Task to carry out: As the answer, give a copy of each line below that includes the word "users".

-- Given records follows --

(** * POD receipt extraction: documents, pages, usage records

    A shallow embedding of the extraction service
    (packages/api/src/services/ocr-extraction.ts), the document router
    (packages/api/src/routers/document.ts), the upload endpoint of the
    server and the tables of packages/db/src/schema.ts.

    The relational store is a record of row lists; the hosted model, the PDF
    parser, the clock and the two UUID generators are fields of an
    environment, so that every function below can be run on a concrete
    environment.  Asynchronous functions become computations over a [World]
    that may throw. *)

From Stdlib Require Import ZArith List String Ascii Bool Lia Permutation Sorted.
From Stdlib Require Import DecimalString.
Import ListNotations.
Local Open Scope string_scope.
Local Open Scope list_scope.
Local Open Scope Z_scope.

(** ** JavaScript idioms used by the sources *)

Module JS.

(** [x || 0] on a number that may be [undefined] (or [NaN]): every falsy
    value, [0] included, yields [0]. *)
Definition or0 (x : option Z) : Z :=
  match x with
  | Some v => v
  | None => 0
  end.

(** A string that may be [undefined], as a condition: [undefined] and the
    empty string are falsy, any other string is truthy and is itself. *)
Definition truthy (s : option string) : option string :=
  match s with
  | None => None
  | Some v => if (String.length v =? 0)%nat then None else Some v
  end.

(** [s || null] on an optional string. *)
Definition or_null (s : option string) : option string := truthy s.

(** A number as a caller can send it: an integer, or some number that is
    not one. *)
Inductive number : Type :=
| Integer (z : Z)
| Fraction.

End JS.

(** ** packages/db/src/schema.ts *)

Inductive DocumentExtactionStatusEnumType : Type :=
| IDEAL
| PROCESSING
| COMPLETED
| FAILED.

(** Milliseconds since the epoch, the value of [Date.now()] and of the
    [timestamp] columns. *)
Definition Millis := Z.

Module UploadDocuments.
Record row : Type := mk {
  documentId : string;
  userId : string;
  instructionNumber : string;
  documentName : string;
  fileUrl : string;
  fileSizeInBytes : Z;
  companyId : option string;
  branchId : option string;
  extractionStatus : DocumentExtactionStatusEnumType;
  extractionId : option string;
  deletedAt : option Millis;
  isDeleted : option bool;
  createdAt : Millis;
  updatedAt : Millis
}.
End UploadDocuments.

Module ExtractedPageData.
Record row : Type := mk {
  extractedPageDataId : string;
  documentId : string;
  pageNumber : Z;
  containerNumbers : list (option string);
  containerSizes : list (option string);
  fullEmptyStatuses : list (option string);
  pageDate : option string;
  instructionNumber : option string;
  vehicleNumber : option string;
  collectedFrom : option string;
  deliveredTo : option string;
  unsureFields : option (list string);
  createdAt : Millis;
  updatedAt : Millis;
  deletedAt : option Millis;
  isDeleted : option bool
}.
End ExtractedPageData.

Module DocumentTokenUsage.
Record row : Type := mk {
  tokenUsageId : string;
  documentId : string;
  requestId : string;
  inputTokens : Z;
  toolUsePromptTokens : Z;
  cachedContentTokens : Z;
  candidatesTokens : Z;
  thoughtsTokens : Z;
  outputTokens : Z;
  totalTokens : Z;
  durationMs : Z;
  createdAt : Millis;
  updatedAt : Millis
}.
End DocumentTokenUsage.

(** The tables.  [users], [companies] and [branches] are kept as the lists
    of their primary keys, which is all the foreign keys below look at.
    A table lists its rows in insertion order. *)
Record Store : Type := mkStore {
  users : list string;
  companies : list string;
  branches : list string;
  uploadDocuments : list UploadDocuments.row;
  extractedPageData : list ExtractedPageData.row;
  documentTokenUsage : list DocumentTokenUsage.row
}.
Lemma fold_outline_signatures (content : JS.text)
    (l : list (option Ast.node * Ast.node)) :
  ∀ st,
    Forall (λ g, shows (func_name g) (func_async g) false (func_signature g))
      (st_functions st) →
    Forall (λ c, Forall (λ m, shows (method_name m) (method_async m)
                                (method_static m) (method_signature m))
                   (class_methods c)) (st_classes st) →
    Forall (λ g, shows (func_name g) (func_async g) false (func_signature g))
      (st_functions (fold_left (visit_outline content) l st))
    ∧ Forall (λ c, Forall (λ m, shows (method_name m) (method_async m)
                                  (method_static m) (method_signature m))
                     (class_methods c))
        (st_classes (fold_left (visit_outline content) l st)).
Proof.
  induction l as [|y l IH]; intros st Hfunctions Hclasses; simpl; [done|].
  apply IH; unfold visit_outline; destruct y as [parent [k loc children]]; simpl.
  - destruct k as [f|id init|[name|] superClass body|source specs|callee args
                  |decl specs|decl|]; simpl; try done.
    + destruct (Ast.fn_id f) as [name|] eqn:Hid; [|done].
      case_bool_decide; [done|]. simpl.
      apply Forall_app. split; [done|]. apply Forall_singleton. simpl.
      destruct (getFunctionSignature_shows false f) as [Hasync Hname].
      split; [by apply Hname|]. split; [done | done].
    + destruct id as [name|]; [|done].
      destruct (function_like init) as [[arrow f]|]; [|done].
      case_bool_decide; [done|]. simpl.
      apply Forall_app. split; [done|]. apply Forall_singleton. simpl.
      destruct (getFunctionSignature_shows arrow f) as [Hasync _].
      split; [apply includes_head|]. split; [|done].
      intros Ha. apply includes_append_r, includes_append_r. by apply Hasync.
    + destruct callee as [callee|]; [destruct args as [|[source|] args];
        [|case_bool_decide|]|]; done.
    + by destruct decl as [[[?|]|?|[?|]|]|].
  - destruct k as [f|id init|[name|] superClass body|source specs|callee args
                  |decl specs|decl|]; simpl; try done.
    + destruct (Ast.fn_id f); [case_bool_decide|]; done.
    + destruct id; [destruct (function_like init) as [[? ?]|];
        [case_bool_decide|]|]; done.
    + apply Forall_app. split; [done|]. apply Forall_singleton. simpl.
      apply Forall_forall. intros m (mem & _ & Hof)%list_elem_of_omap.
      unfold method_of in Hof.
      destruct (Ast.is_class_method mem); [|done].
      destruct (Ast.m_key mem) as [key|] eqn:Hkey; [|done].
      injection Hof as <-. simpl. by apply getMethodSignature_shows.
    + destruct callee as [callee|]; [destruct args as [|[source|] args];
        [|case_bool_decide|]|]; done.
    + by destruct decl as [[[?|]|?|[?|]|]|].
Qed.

-- Given records concluded --

Final answer:
(** The tables.  [users], [companies] and [branches] are kept as the lists
  users : list string;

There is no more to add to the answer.